Prognosis and follow-up

Prognosis for pituitary adenoma patients is largely dependent upon the adenoma size and functionality as well as the patients’ pre-radiosurgical status. Patients being treated for pituitary adenomas must be followed long-term with serial clinical, ophthalmological, endocrine and radiological evaluations. In particular, height, weight and pubertal status must be carefully monitored in relevant age groups.

Serial visual field examinations and screening should be performed with questioning directed at assessing hormone function. In some cases serial testing of adrenal, thyroid function and GH status may be required as well. Patients receiving hormone replacement should have their replacement therapy adjusted as necessary.

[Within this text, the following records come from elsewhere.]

(** The stretches of [fetchTMDB] inside a task [w], run in the pool. *)
Lemma run_fetching (w : Fetching -> Task) :
  (forall g s, (0 < stage g)%nat ->
     advance env (w g) s
     = (let* g' := fetch_resume env g in ret (inl (w g') : Task + Answer)) s) ->
  forall f s given,
  exists result s' n,
    (let* f1 := fetch_resume env f in fetch_resume env f1) s
    = (Resolved (Returned result), s')
    /\ (n <= 2)%nat
    /\ run env net (replicate n (Advance 0%nat))
         {| svc := s; tasks := [w f]; answers := given |}
       = {| svc := s'; tasks := [w (Returned result)]; answers := given |}.
Proof.
  intros Hw f s given. unfold bind.
  destruct (fetch_resume_stage f s) as (f1 & s1 & Hrun1 & Hst1).
  destruct (fetch_resume_stage f1 s1) as (f2 & s2 & Hrun2 & Hst2).
  rewrite Hrun1, Hrun2.
  assert (stage f <= 2)%nat as Hst by (destruct f; simpl; lia).
  destruct f2 as [| |result]; simpl in Hst2; try lia.
  exists result, s2.
  destruct f as [e a|e r0|r0].
  - destruct f1 as [|e1 r1|r1]; simpl in Hst1; try lia.
    + exists 2%nat. split; [done|]. split; [lia|].
      simpl replicate.
      rewrite run_cons, act_advance_head, Hw by (simpl; lia). unfold bind at 1.
      rewrite Hrun1. simpl settle.
      rewrite run_cons, act_advance_head, Hw by (simpl; lia). unfold bind at 1.
      rewrite Hrun2. reflexivity.
    + exists 1%nat. split; [done|]. split; [lia|].
      simpl in Hrun2. injection Hrun2 as <- <-.
      simpl replicate.
      rewrite run_cons, act_advance_head, Hw by (simpl; lia). unfold bind at 1.
      rewrite Hrun1. reflexivity.
  - destruct f1 as [| |r1]; simpl in Hst1; try lia.
    exists 1%nat. split; [done|]. split; [lia|].
    simpl in Hrun2. injection Hrun2 as <- <-.
    simpl replicate.
    rewrite run_cons, act_advance_head, Hw by (simpl; lia). unfold bind at 1.
    rewrite Hrun1. reflexivity.
  - exists 0%nat. split; [done|]. split; [lia|].
    simpl in Hrun1. injection Hrun1 as <- <-.
    simpl in Hrun2. injection Hrun2 as <- <-. reflexivity.
Qed.

Lemma run_call_request c s :
  run_call env net c s
  = fetchTMDB env net (call_request c).1 (call_request c).2 GET JsUndefined s.
Proof. destruct c; try reflexivity; simpl; destruct year as [y|]; reflexivity. Qed.

(** What the caller of [u] receives when the call is run in one piece. *)
Definition answer_of (u : Use) (s : Svc) : list Answer :=
  match u with
  | UseCall c =>
      match (run_call env net c s).1 with
      | Resolved r => [AnsweredJson r]
      | _ => []
      end
  | UseGenreList k =>
      match (getGenreList env net k s).1 with
      | Resolved gs => [AnsweredGenres gs]
      | _ => []
      end
  | UseMapGenreIds k genre_ids =>
      match (mapGenreIdsToObjects env net k genre_ids s).1 with
      | Resolved gs => [AnsweredGenres gs]
      | _ => []
      end
  end.

Ltac leftover n :=
  replace (replicate 4 (Advance 0%nat))
    with (replicate n (Advance 0%nat) ++ replicate (4 - n) (Advance 0%nat))
    by (rewrite <- replicate_add; f_equal; lia).

Lemma act_spawn u p :
  act env net (Spawn u) p = settle None (begin env net u (svc p)) p.
Proof. reflexivity. Qed.

Lemma alone_is_use u s given :
  run env net (alone u) {| svc := s; tasks := []; answers := given |}
  = {| svc := use env net u s; tasks := []; answers := given ++ answer_of u s |}.
Proof.
  unfold alone. rewrite run_cons, act_spawn. simpl svc.
  destruct u as [c|k|k genre_ids]; unfold use, answer_of.
  - rewrite run_call_request, fetchTMDB_in_stretches.
    unfold begin, bind.
    destruct (fetch_begin_run env net (call_request c).1 (call_request c).2 s)
      as (f & s1 & -> & _).
    simpl settle.
    destruct (run_fetching Wrapper (fun g s0 H => ltac:(by destruct g; [| |simpl in H; lia]))
                f s1 given) as (result & s2 & n & Hrun & Hn & Hpool).
    unfold bind in Hrun.
    destruct (fetch_resume env f s1) as [[f1| | |] s1']; try discriminate Hrun.
    rewrite Hrun. simpl fst. simpl snd.
    leftover n. rewrite run_app, Hpool.
    destruct (4 - n)%nat as [|m] eqn:Hm; [lia|]. simpl replicate.
    rewrite run_cons, act_advance_head. simpl.
    first [reflexivity | apply run_advances_idle].
  - rewrite getGenreList_in_stretches.
    unfold begin, bind.
    destruct (genre_list_begin_run env net k s) as ([f|cached] & s1 & new & -> & _).
    + simpl settle.
      destruct (run_fetching (GenreList k)
                  (fun g s0 H => ltac:(by destruct g; [| |simpl in H; lia]))
                  f s1 given) as (result & s2 & n & Hrun & Hn & Hpool).
      unfold bind in Hrun.
      destruct (fetch_resume env f s1) as [[f1| | |] s1']; try discriminate Hrun.
      rewrite Hrun.
      leftover n. rewrite run_app, Hpool.
      destruct (4 - n)%nat as [|m] eqn:Hm; [lia|]. simpl replicate.
      rewrite run_cons, act_advance_head.
      simpl advance. unfold bind.
      destruct (genre_list_resume_run k result s2) as (gs & s3 & -> & _).
      simpl. first [reflexivity | apply run_advances_idle].
    + simpl. first [reflexivity | apply run_advances_idle].
  - destruct genre_ids as [[|i ids]|].
    2: { unfold mapGenreIdsToObjects, bind. rewrite getGenreList_in_stretches.
         unfold begin, bind.
         destruct (genre_list_begin_run env net k s) as ([f|cached] & s1 & new & -> & _).
         - simpl settle.
           destruct (run_fetching (fun g => MapIds k (i :: ids) (inl g))
                       (fun g s0 H => ltac:(by destruct g; [| |simpl in H; lia]))
                       f s1 given) as (result & s2 & n & Hrun & Hn & Hpool).
           unfold bind in Hrun.
           destruct (fetch_resume env f s1) as [[f1| | |] s1']; try discriminate Hrun.
           rewrite Hrun.
           leftover n. rewrite run_app, Hpool.
           destruct (4 - n)%nat as [|[|m]] eqn:Hm; [lia|lia|]. simpl replicate.
           rewrite run_cons, act_advance_head.
           simpl advance. unfold bind.
           destruct (genre_list_resume_run k result s2) as (gs & s3 & -> & _).
           simpl settle. rewrite run_cons, act_advance_head.
           simpl. first [reflexivity | apply run_advances_idle].
         - simpl settle. simpl replicate. rewrite run_cons, act_advance_head.
           simpl. first [reflexivity | apply run_advances_idle]. }
    all: simpl; first [reflexivity | apply run_advances_idle].
Qed.

(** Calls run in turn leave the module in the state [uses] computes. *)
Lemma in_turn_is_uses us : forall s given,
  svc (run env net (in_turn us) {| svc := s; tasks := []; answers := given |})
  = uses env net us s
  /\ tasks (run env net (in_turn us) {| svc := s; tasks := []; answers := given |}) = [].
Proof.
  induction us as [|u us IH]; intros s given; [done|].
  change (in_turn (u :: us)) with (alone u ++ in_turn us).
  rewrite run_app, alone_is_use. apply IH.
Qed.
End InTurn.

(** *** Concrete schedules used by the examples *)

(** Two calls for the movie genre list, the second begun while the first
    is awaiting [fetch]; then each runs to its end. *)
Definition two_at_once : list Action :=
  [Spawn (UseGenreList KMovie); Spawn (UseGenreList KMovie);
   Advance 0; Advance 1; Advance 0; Advance 1; Advance 0; Advance 0]%nat.

(** A remote side whose genre list changes after the first request. *)
Definition changing_server : Net :=
  fun n _ => Responded {| status := 200; statusText := "OK";
                          body := JsonValue (JGenres (if (n =? 0)%nat then [drama]
                                                      else [comedy])) |}.

(** Two calls for the movie genre list that begin on an empty cache before
    either has finished both send a request, both fill the cache and both
    report a fetched list: the list is fetched with success twice. *)
Lemma overlapping_genre_list_calls_both_fetch :
  cached_count KMovie
    (console (svc (run token_env genre_server two_at_once (idle fresh)))) = 2%nat
  /\ map req_endpoint (sent (svc (run token_env genre_server two_at_once (idle fresh))))
     = ["genre/movie/list"; "genre/movie/list"]
  /\ tasks (run token_env genre_server two_at_once (idle fresh)) = []
  /\ answers (run token_env genre_server two_at_once (idle fresh))
     = [AnsweredGenres [drama; comedy]; AnsweredGenres [drama; comedy]].
Proof. vm_compute. repeat split. Qed.

(** A call that was awaiting the list when another call cached it
    overwrites the cache with its own answer. *)
Example awaiting_call_overwrites_cache :
  genreListCache KMovie
    (svc (run token_env changing_server
            [Spawn (UseGenreList KMovie); Spawn (UseGenreList KMovie);
             Advance 0; Advance 0; Advance 0]%nat (idle fresh)))
  = Some [drama]
  /\ genreListCache KMovie
       (svc (run token_env changing_server
               [Spawn (UseGenreList KMovie); Spawn (UseGenreList KMovie);
                Advance 0; Advance 0; Advance 0;
                Advance 0; Advance 0; Advance 0]%nat (idle fresh)))
     = Some [comedy].
Proof. vm_compute. by split. Qed.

Finally, serial MR imaging should be performed to assess for tumor recurrence. It is our practice to perform an initial post-radiosurgical MRI at 6 months after treatment with follow-up MRI’s yearly thereafter, unless otherwise indicated. Endocrine and ophthalmologic follow-up should typically occur at these same time points after discussion with the endocrinology team.

Conclusions

Stereotactic radiosurgery is useful in the treatment of both secretory and non-secretory pituitary adenomas. In most patients, radiosurgery controls adenoma growth. However, normalization of hormone overproduction can vary considerably depending on the patients’ presenting condition. Challenges for the future include delineating the optimal timing for the administration of antisecretory medications and identifying factors that can improve the response of adenomas to radiosurgery.